Larsen S, Hilsted J, Philipsen E K, Lund-Andersen H, Parving H H, Worning H
Department of Gastroenterology F, Glostrup Hospital, Copenhagen, Denmark.
Diabet Med. 1990 Nov;7(9):815-8. doi: 10.1111/j.1464-5491.1990.tb01498.x.
The prevalence of retinopathy, albuminuria, and neuropathy were assessed in 25 patients with insulin-requiring diabetes secondary to chronic pancreatitis and in 25 patients with Type 1 (insulin-dependent) diabetes, matched for age at diabetes onset (secondary, 39 +/- 11 (+/- SD) years vs Type 1, 38 +/- 11 years) and duration of diabetes (10 +/- 6 vs 10 +/- 7 years). The prevalence of retinopathy was significantly higher in Type 1 diabetic patients (52%) than those with secondary diabetes (20%) (p less than 0.02).

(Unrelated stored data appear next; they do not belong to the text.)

(* ===== verification/_CoqProject ===== *)
-Q . S2P
Prelude.v
PyValue.v
Json.v
JsonFacts.v
MapSyntax.v
AffineFold.v
AffineFoldFacts.v
FoldMachine.v
FoldMachineFacts.v
FoldWire.v
FoldWireFacts.v
FoldLines.v
FoldLinesFacts.v
Project.v
Evidence.v
FoldSession.v
FoldDag.v
Numeric.v
NumericFacts.v
FoldDagFacts.v
DagRun.v
FoldChain.v
ChainRun.v
Grid.v
GridFacts.v
GridRun.v
GridWords.v
Array.v
ArrayPass.v
ArrayFacts.v
ArrayRun.v
Flow.v
FlowRun.v
FlowPlan.v
Fusion.v
FusionFacts.v
FusionBlock.v
FusionRun.v
FusionCost.v
Workspace.v
WorkspaceFacts.v
WorkspaceRun.v
StaticRegion.v
StaticRegionFacts.v
StaticRegionExact.v
Sha256.v
Sha256Facts.v
DeviceProgram.v
DeviceScheduleFacts.v
DeviceProgramFacts.v
DeviceRun.v
StaticRegionOracle.v
CommandGraph.v
CommandGraphFacts.v
CommandShell.v
CommandShellFacts.v
CommandCompile.v
CommandRun.v
CommandExec.v
CommandExecFacts.v
CommandExecRun.v
Tiling.v
TilingFacts.v
TilingRun.v
Completion.v
CompletionFacts.v
CompletionLog.v
CompletionRun.v
(* ===== verification/Prelude.v ===== *)
(** * Raveil: a verification development

    Raveil compiles small bounded computations (affine folds, grids, array
    programs, stencils) to a fold accelerator and a graph device, runs them
    through a guest operating system, an emulator and RTL simulators, and keeps
    saved evidence that a host re-checks. It also has a confined workspace and a
    shell-like command language whose programs are executed twice and compared.
    This development models the part of it that decides and computes: admission
    checks, compilers, reference interpreters, protocol models, verifiers of
    evidence, and the workspace with its two executors. Source paths below are
    relative to [src/]; names are those of the source where the language allows.

    ** Conventions

    - [res] is a result or an exception ([Prelude]). A Python exception is a
      constructor of [exn]; [ValueError] covers the project's subclasses of it.
      [fail] and [raise_if] are the guards, in the order of the source.
    - JSON documents are [pyval] ([PyValue]): an integer, a boolean, a string, a
      float (by its spelling), a list, or a dict in insertion order. The checks
      [type(x) is int], [isinstance] and subscription are functions on it, so an
      ill-typed document takes the path it takes in the code.
    - Machine words are [Z] with the masks written out. Records are Coq records;
      dicts with string keys that are used as maps are [gmap]s.
    - Loops are folds over lists ([foldM], [traverse]); loops that are not
      structural take fuel and answer [OutOfFuel] without it. That fuel is enough
      is a theorem in every case: [json_loads] has one more than twice the length
      of its text ([JsonFacts]), the lexer one more than its text
      ([CommandShellFacts]), the scheduler loops as many rounds as there are
      nodes ([StaticRegionFacts], [DeviceScheduleFacts], [CommandExecRun]), the
      loop that joins passes as many as there are passes ([FusionCost]), fresh
      names as many attempts as there are names in use ([NumericFacts]), the
      untiled evaluation of a kernel one more than it has nodes ([TilingFacts]).
    - What the operating system or a tool does is a parameter: the record [os] of
      [Workspace], [tool_host] of [CommandShell], and [spawn], [rewrite],
      [render] and [pick] of [CommandExec], and [timestamp] and the calls'
      [ca_now], [ca_write] and [ca_sync] of [Completion]. Theorems that rely on their
      documented behaviour say so in a hypothesis and have a witness with a
      concrete instance.

    ** Files

    Shared: [Prelude]; [PyValue], [Json], [JsonFacts] (values, the strict reader
    and writer of [raveil/fold_evidence.py] and [raveil/project.py]); [Sha256],
    [Sha256Facts] (digests and canonical documents); [MapSyntax] (the map language of all
    frontends); [Project] (record names).

    The fold accelerator. [AffineFold], [AffineFoldFacts]
    ([raveil/affine_fold.py]: admission, lowering, the 65-word configuration, the
    reference). [FoldMachine], [FoldMachineFacts] ([contracts/src/affine_fold.c]:
    the guest's validator and evaluator). [Numeric], [NumericFacts]
    ([raveil/mf01_numeric.py]: signed operations as unsigned ones). [FoldWire],
    [FoldWireFacts], [FoldLines], [FoldLinesFacts] ([raveil/sonatine_fold.py],
    [raveil/fold_bridge.py]: frames, console lines, injected faults).

    Coupled runs. [Evidence] (what saved evidence holds), [FoldSession]
    ([raveil/fold_session.py]), [FoldDag], [FoldDagFacts], [DagRun]
    ([raveil/fold_dag.py]: slots and lifetimes of results), [FoldChain],
    [ChainRun] ([raveil/fold_chain.py]: two banks with versions).

    Whole-grid programs. [Grid], [GridFacts], [GridRun], [GridWords]
    ([raveil/grid_kernel.py], [raveil/grid_assembly.py], [raveil/mf01_grid.py]:
    tiles, halos, packing, assembly). [Array], [ArrayPass], [ArrayFacts],
    [ArrayRun] ([raveil/array_program.py], [raveil/project_array.py]: programs of
    stages as elementwise passes with planned releases), [Fusion],
    [FusionFacts], [FusionBlock], [FusionRun], [FusionCost]
    ([raveil/array_fusion.py]: the second version of such plans, with whole
    stages and blocks of passes as single sources). [Flow], [FlowRun], [FlowPlan]
    ([raveil/mf01_flow.py], [raveil/project_mf01_flow.py],
    [raveil/mf01_grid_plan.py], [raveil/mf01_flow_plan.py]: flows of grids, the
    tile search, the plan that selects a tile for every stage). A grid source
    compiles to DAG sessions of affine folds, a pass of an array plan and a stage
    of a flow are grid sources, so the theorems of one layer are used by the next.

    The graph device. [StaticRegion], [StaticRegionFacts], [StaticRegionExact]
    ([raveil/static_region.py]: the one admitted stencil descriptor).
    [DeviceProgram], [DeviceScheduleFacts], [DeviceProgramFacts], [DeviceRun]
    ([raveil/graph_device_dag.py]: schedule, registers, instruction words, the
    software fallback, the oracle). [StaticRegionOracle] relates the two. [Tiling],
    [TilingFacts], [TilingRun] ([raveil/project_tiling.py], the kernel half of
    [raveil/grid_kernel.py], [compile_graph] and [input_bytes] of
    [raveil/project_graph.py]): a kernel over a whole grid, tile by tile on the
    device.

    The native shell. [Workspace], [WorkspaceFacts], [WorkspaceRun]
    ([raveil/workspace.py]: virtual paths over one directory). [CommandGraph],
    [CommandGraphFacts], [CommandShell], [CommandShellFacts], [CommandCompile],
    [CommandRun] ([raveil/command_graph.py]: documents, lexer, operands of the
    tools, compiler). [CommandExec], [CommandExecFacts], [CommandExecRun] (the
    direct and the graph executor, comparison, publication).

    The completion journal. [Completion], [CompletionFacts], [CompletionLog],
    [CompletionRun] ([raveil/completion_telemetry.py] and the guest's printing in
    [sonatine/src/completion_telemetry.c], [console.c]): the console log, the
    records, the hash-chained file.

    In a component of several files the first holds the definitions, the files
    named after it the lemmas, and the file ending in [Run] its main theorems.

    ** What the theorems show

    - Compilers preserve meaning. The guest's evaluation of a compiled region is
      the host's reference ([FoldMachineFacts]); signed lowering keeps values
      ([NumericFacts]); a grid source, cut in tiles, packed, run as sessions and
      assembled, is its reference at every coordinate ([GridRun]); an array plan,
      with its releases, runs to the reference of the program ([ArrayRun]), and so
      does a fused one, at no more sessions ([FusionRun], [FusionCost]); a
      flow runs to its reference and the tile search returns the least admitted
      tile ([FlowRun]); the flow with the planned tiles means the same at no more
      sessions ([FlowPlan]); a kernel run tile by tile on the device is assembled
      to its untiled evaluation ([TilingRun]); the device's fallback computes the descriptor
      ([DeviceRun]); the two oracles of the five-point stencil agree
      ([StaticRegionOracle]).
    - Admission means what it should. Host and guest accept the same
      configurations ([FoldMachineFacts]); the static validator accepts the one
      compiled descriptor up to the order of its collections
      ([StaticRegionExact]); the device's scheduler finds an order exactly when
      there is one ([DeviceScheduleFacts]); a compiled command program validates
      and is admitted ([CommandRun]).
    - Protocols keep their state apart. Live results never share a slot, a
      session computes the composition of its jobs, and its receipt reports it
      ([DagRun]); a chain never reads a stale bank, and a pipeline in which
      no job is rolled back reaches its end ([ChainRun]).
    - Round trips: JSON ([JsonFacts]), request frames ([FoldWireFacts]), console
      lines ([FoldLinesFacts]), texts in the workspace ([WorkspaceRun]), command
      documents ([CommandRun]).
    - The workspace: resolved paths stay below the root and off symbolic links,
      no call changes or removes an entry that was there, and a publication is all or
      nothing up to targets that the system does not let it write or take back
      ([WorkspaceRun]).
    - The executors end whatever their commands do, respect dependencies, agree when
      independent commands commute, and publish only agreed outputs
      ([CommandExecRun]).
    - Where the code misses what it means to do, a theorem states what it does
      instead: [full_device_leaves_partial], [hidden_entry_invalid],
      [device_window_gap], [cut_write_blocks], and the empty arguments and versions
      in [compiled_roundtrip].

    ** Bounds of the models

    Text is a string of code points below 256, except file contents and
    [read_text]/[write_text], which have all code points; a line of the completion
    journal is ASCII, as [ingest] writes it. Floats are refused
    where they would be computed with. Dicts of the model may repeat a key only
    where the text read has not been checked for duplicates; the readers refuse
    such text. Integers of JSON text have any number of digits, where CPython stops
    at 4300. Closing the completion journal is taken to succeed; in the workspace
    every call that touches a file may fail. Argument types that Python checks at run time and that the model's
    types already guarantee are not checked again.

    ** Not modelled

    Live runs: processes, clocks, directories of captures, and the RTL and
    emulators behind them, which are not Python. Their compilers, planners and
    the verifiers of what they leave are modelled. Reading and writing the files
    of a project around a flow, a plan or a tiling. The descriptors and
    receipts of the other device modules ([raveil/graph_device_*.py]) and the bus
    and board adapters, which compare digests of files a simulator wrote. Cost
    models, power and policy comparison, which compute with floats. Records of
    projects, campaigns and experiments, whose checks restate fixed values. The
    metadata graph, its browser, the command line and completion, which present
    the parts above. *)

From Stdlib Require Export Lia ZArith.
From stdpp Require Export sorting pretty strings list_numbers gmap numbers option tactics base list.
(* ===== verification/JsonFacts.v ===== *)
(** * Reading back what [encoded] writes

    [json_roundtrip]: the readers return the written value with its members in
    key order, for every value without floats whose dictionaries have distinct
    keys. The fuel [json_loads] gives, one more than twice the length of the text,
    is enough. *)

From S2P Require Import Prelude PyValue Json.
From Stdlib Require Import Ascii.

(** ** Strings *)

Lemma append_cons x a b : String x a +:+ b = String x (a +:+ b).
Proof. reflexivity. Qed.

Lemma append_assoc a b c : a +:+ (b +:+ c) = (a +:+ b) +:+ c.
Proof. induction a as [|x a IH]; [done|]. by rewrite !append_cons, IH. Qed.

Lemma append_nil_r a : a +:+ "" = a.
Proof. induction a as [|x a IH]; [done|]. by rewrite append_cons, IH. Qed.

Lemma length_append a b : String.length (a +:+ b) = (String.length a + String.length b)%nat.
Proof. induction a as [|x a IH]; [done|]. rewrite append_cons. cbn. by rewrite IH. Qed.

Lemma substring_all s : String.substring 0 (String.length s) s = s.
Proof. induction s as [|c s IH]; [done|]. cbn. by rewrite IH. Qed.
Lemma string_concat_cons s l : String.concat "" (s :: l) = s +:+ String.concat "" l.
Proof. destruct l as [|s' l]; [symmetry; apply append_nil_r|done]. Qed.

(** All characters, for statements that only depend on the code. *)
Lemma ascii_all (P : ascii -> Prop) :
  Forall P (map ascii_of_nat (seq 0 256)) -> forall c, P c.
Proof.
  intros H c. rewrite Forall_forall in H. apply H.
  rewrite <- (ascii_nat_embedding c). apply list_elem_of_In, in_map, in_seq.
  pose proof (nat_ascii_bounded c). lia.
Qed.

Lemma parse_chars_step c s :
  parse_chars (json_char c +:+ s) =
    match parse_chars s with Some (t, rest) => Some (String c t, rest) | None => None end.
Proof.
  revert s. pattern c. revert c. apply ascii_all. cbn -[parse_chars json_char].
  repeat constructor; intros s; reflexivity.
Qed.

Lemma parse_json_str s rest : parse_chars (json_chars s +:+ quote +:+ rest) = Some (s, rest).
Proof.
  induction s as [|c s IH]; [done|]. cbn [json_chars]. rewrite <- append_assoc, parse_chars_step.
  by rewrite IH.
Qed.

(** ** Numbers *)

Definition no_digit (s : string) : Prop :=
  match s with String c _ => is_digit c = false | "" => True end.
(** What may follow a number without extending it. *)
Definition no_number (s : string) : Prop :=
  match s with
  | String c _ => is_digit c = false /\ code c <> 46 /\ code c <> 101 /\ code c <> 69
  | "" => True
  end.

Lemma no_number_digit s : no_number s -> no_digit s.
Proof. destruct s; [done|]. by intros []. Qed.

Lemma digit_char_spec n : (n < 10)%N ->
  is_digit (pretty_N_char n) = true /\ digit_val (pretty_N_char n) = Z.of_N n /\
  (code (pretty_N_char n) = 48 <-> n = 0%N).
Proof.
  intros Hn.
  assert (Hall : Forall (fun n => is_digit (pretty_N_char n) = true /\ digit_val (pretty_N_char n) = Z.of_N n /\
    (code (pretty_N_char n) = 48 <-> n = 0%N)) (map N.of_nat (seq 0 10))).
  { repeat (constructor; [split_and!; [reflexivity|reflexivity|split; (done || discriminate)]|]). constructor. }
  rewrite Forall_forall in Hall. apply Hall. apply list_elem_of_fmap. exists (N.to_nat n).
  rewrite N2Nat.id, elem_of_seq. lia.
Qed.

Median urinary excretion of albumin was 9 (range 1-206) mg 24-h-1 in patients with Type 1 diabetes and 7 (1-90) mg 24-h-1 in patients with secondary diabetes (NS). One secondary diabetic patient and five Type 1 diabetic patients had microalbuminuria (NS). Vibration perception threshold (measured at the big toe) was identical in the two groups of patients, and no patient had a threshold indicating somatic neuropathy (biothesiometry greater than 20 V). Retinopathy is more frequent in patients with Type 1 diabetes than in patients with insulin-requiring diabetes secondary to chronic pancreatitis. Retinopathy is so frequent in the latter group, however, that regular ophthalmoscopic examination is still required.